* _YOUR OBJECTIVE_
In the material below, transcribe every line from the first through the line holding "Sync.buf (Sync.Client.Send client);", exactly, and stop after that line.

START SUPPLIED DATA

(** X29: the hub taking a heartbeat off the broadcast channel. In a
    state where every registered client is stored under its own
    identifier with an open queue, the heartbeat is queued for every
    registered client whose queue has room, and every registered client
    whose queue is full is removed from the registry and its queue
    closed. The code does not keep that condition (a ping on a full
    queue closes the queue of a client that stays registered): in a
    state where some registered client has a closed queue the hub
    panics with a send on a closed channel. *)
Theorem heartbeat_delivers_or_drops (rt : Runtime) (s : Sync.SyncMiddleware) :
  Sync.broadcast s = [] ->
  (registry_ok s ->
   exists s' beat,
     Sync.runHub_broadcast (Sync.sendHeartbeat rt s) = Done s'
     /\ Sync.SyncMessage.Type_ beat = "heartbeat"
     /\ Sync.broadcast s' = []
     /\ forall id p client,
          Sync.clients s !! id = Some p ->
          Sync.heap s !! p = Some client ->
          (length (Sync.buf (Sync.Client.Send client)) < Sync.cap (Sync.Client.Send client) ->
           Sync.clients s' !! id = Some p
           /\ Sync.heap s' !! p
              = Some (Sync.with_Send client
                        {| Sync.buf := Sync.buf (Sync.Client.Send client) ++ [beat];
                           Sync.cap := Sync.cap (Sync.Client.Send client);
                           Sync.closed := false |}))
          /\ (Sync.cap (Sync.Client.Send client) <= length (Sync.buf (Sync.Client.Send client)) ->
              Sync.clients s' !! id = None
              /\ Sync.heap s' !! p
                 = Some (Sync.with_Send client
                           {| Sync.buf := Sync.buf (Sync.Client.Send client);
                              Sync.cap := Sync.cap (Sync.Client.Send client);
                              Sync.closed := true |})))
  /\ ((forall id p, Sync.clients s !! id = Some p -> is_Some (Sync.heap s !! p)) ->
      (exists id p client,
         Sync.clients s !! id = Some p /\ Sync.heap s !! p = Some client
         /\ Sync.closed (Sync.Client.Send client) = true) ->
      Sync.runHub_broadcast (Sync.sendHeartbeat rt s) = Panicked SendOnClosedChannel).
Proof.
  intros Hempty.
  unfold Sync.runHub_broadcast, Sync.sendHeartbeat, Sync.push_broadcast.
  cbn [Sync.broadcast Sync.config Sync.enabled Sync.heap Sync.clients].
  rewrite Hempty. cbn [app].
  set (beat := {| Sync.SyncMessage.Type_ := "heartbeat";
                  Sync.SyncMessage.Data := _; Sync.SyncMessage.Timestamp := now rt;
                  Sync.SyncMessage.ClientID := ""; Sync.SyncMessage.UserID := "";
                  Sync.SyncMessage.AgentID := "" |}).
  set (s0 := {| Sync.config := Sync.config s; Sync.enabled := Sync.enabled s;
                Sync.heap := Sync.heap s; Sync.clients := Sync.clients s;
                Sync.broadcast := [] |}).
  split.
  - intros Hok.
    assert (Hok0 : registry_ok s0) by exact Hok.
    destruct (broadcast_fold beat s0 (Sync.clients s0)) as (s' & Hrun & _ & _ & Hb & _);
      [exact Hok0|].
    destruct (broadcastMessage_spec s0 beat Hok0) as (s'' & Hrun' & Hspec).
    unfold Sync.broadcastMessage in Hrun'. rewrite Hrun in Hrun'. injection Hrun' as <-.
    exists s', beat. split; [exact Hrun|]. split; [done|]. split; [exact Hb|].
    intros id p client Hreg Hheap.
    destruct (Hspec id p client Hreg Hheap) as [Hh Hc].
    rewrite Hh, Hc. unfold delivered, dropped.
    assert (Hsel : Sync.shouldReceiveMessage client beat = true) by done.
    rewrite Hsel. cbn [andb]. split; intros Hroom.
    + destruct (decide _) as [_|]; [|done]. by rewrite bool_decide_eq_true_2.
    + destruct (decide _) as [?|_]; [lia|]. rewrite bool_decide_eq_false_2 by lia. done.
  - intros Hvalid Hclosed.
    by apply (broadcast_on_closed_queue beat s0).
Qed.

(** Two subscribers with room in their queues: the heartbeat is
    delivered. One subscriber that sent a ping on a full queue: the
    heartbeat makes the hub panic. *)
Lemma heartbeat_delivers_or_drops_witness :
  (exists s',
     Sync.runHub_broadcast (Sync.sendHeartbeat (runtime_at 9 "") hub_with_A_and_B) = Done s'
     /\ Sync.broadcast s' = [])
  /\ Sync.runHub_broadcast
       (Sync.sendHeartbeat (runtime_at 9 "") (run_result hub_of_capacity_1 after_ping))
     = Panicked SendOnClosedChannel.
Proof.
  split.
  - destruct (heartbeat_delivers_or_drops (runtime_at 9 "") hub_with_A_and_B)
      as [Hopen _]; [vm_compute; reflexivity|].
    destruct (Hopen hub_with_A_and_B_ok) as (s' & beat & Hrun & _ & Hempty & _).
    exists s'. split; [exact Hrun|exact Hempty].
  - destruct (heartbeat_delivers_or_drops (runtime_at 9 "")
                (run_result hub_of_capacity_1 after_ping)) as [_ Hclosed];
      [vm_compute; reflexivity|].
    apply Hclosed.
    + intros id p Hreg.
      assert (Hclients : Sync.clients (run_result hub_of_capacity_1 after_ping)
                         = {[ "client_A" := 1 ]}) by (vm_compute; reflexivity).
      rewrite Hclients in Hreg. apply lookup_singleton_Some in Hreg as [_ <-].
      vm_compute. by eexists.
    + exists "client_A", 1. eexists. split; [vm_compute; reflexivity |].
      split; [vm_compute; reflexivity | reflexivity].
Defined.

END SUPPLIED DATA

* _OUTPUT FOR THIS TASK_
(** X29: the hub taking a heartbeat off the broadcast channel. In a
    state where every registered client is stored under its own
    identifier with an open queue, the heartbeat is queued for every
    registered client whose queue has room, and every registered client
    whose queue is full is removed from the registry and its queue
    closed. The code does not keep that condition (a ping on a full
    queue closes the queue of a client that stays registered): in a
    state where some registered client has a closed queue the hub
    panics with a send on a closed channel. *)
Theorem heartbeat_delivers_or_drops (rt : Runtime) (s : Sync.SyncMiddleware) :
  Sync.broadcast s = [] ->
  (registry_ok s ->
   exists s' beat,
     Sync.runHub_broadcast (Sync.sendHeartbeat rt s) = Done s'
     /\ Sync.SyncMessage.Type_ beat = "heartbeat"
     /\ Sync.broadcast s' = []
     /\ forall id p client,
          Sync.clients s !! id = Some p ->
          Sync.heap s !! p = Some client ->
          (length (Sync.buf (Sync.Client.Send client)) < Sync.cap (Sync.Client.Send client) ->
           Sync.clients s' !! id = Some p
           /\ Sync.heap s' !! p
              = Some (Sync.with_Send client
                        {| Sync.buf := Sync.buf (Sync.Client.Send client) ++ [beat];
                           Sync.cap := Sync.cap (Sync.Client.Send client);
                           Sync.closed := false |}))
          /\ (Sync.cap (Sync.Client.Send client) <= length (Sync.buf (Sync.Client.Send client)) ->
              Sync.clients s' !! id = None
              /\ Sync.heap s' !! p
                 = Some (Sync.with_Send client
                           {| Sync.buf := Sync.buf (Sync.Client.Send client);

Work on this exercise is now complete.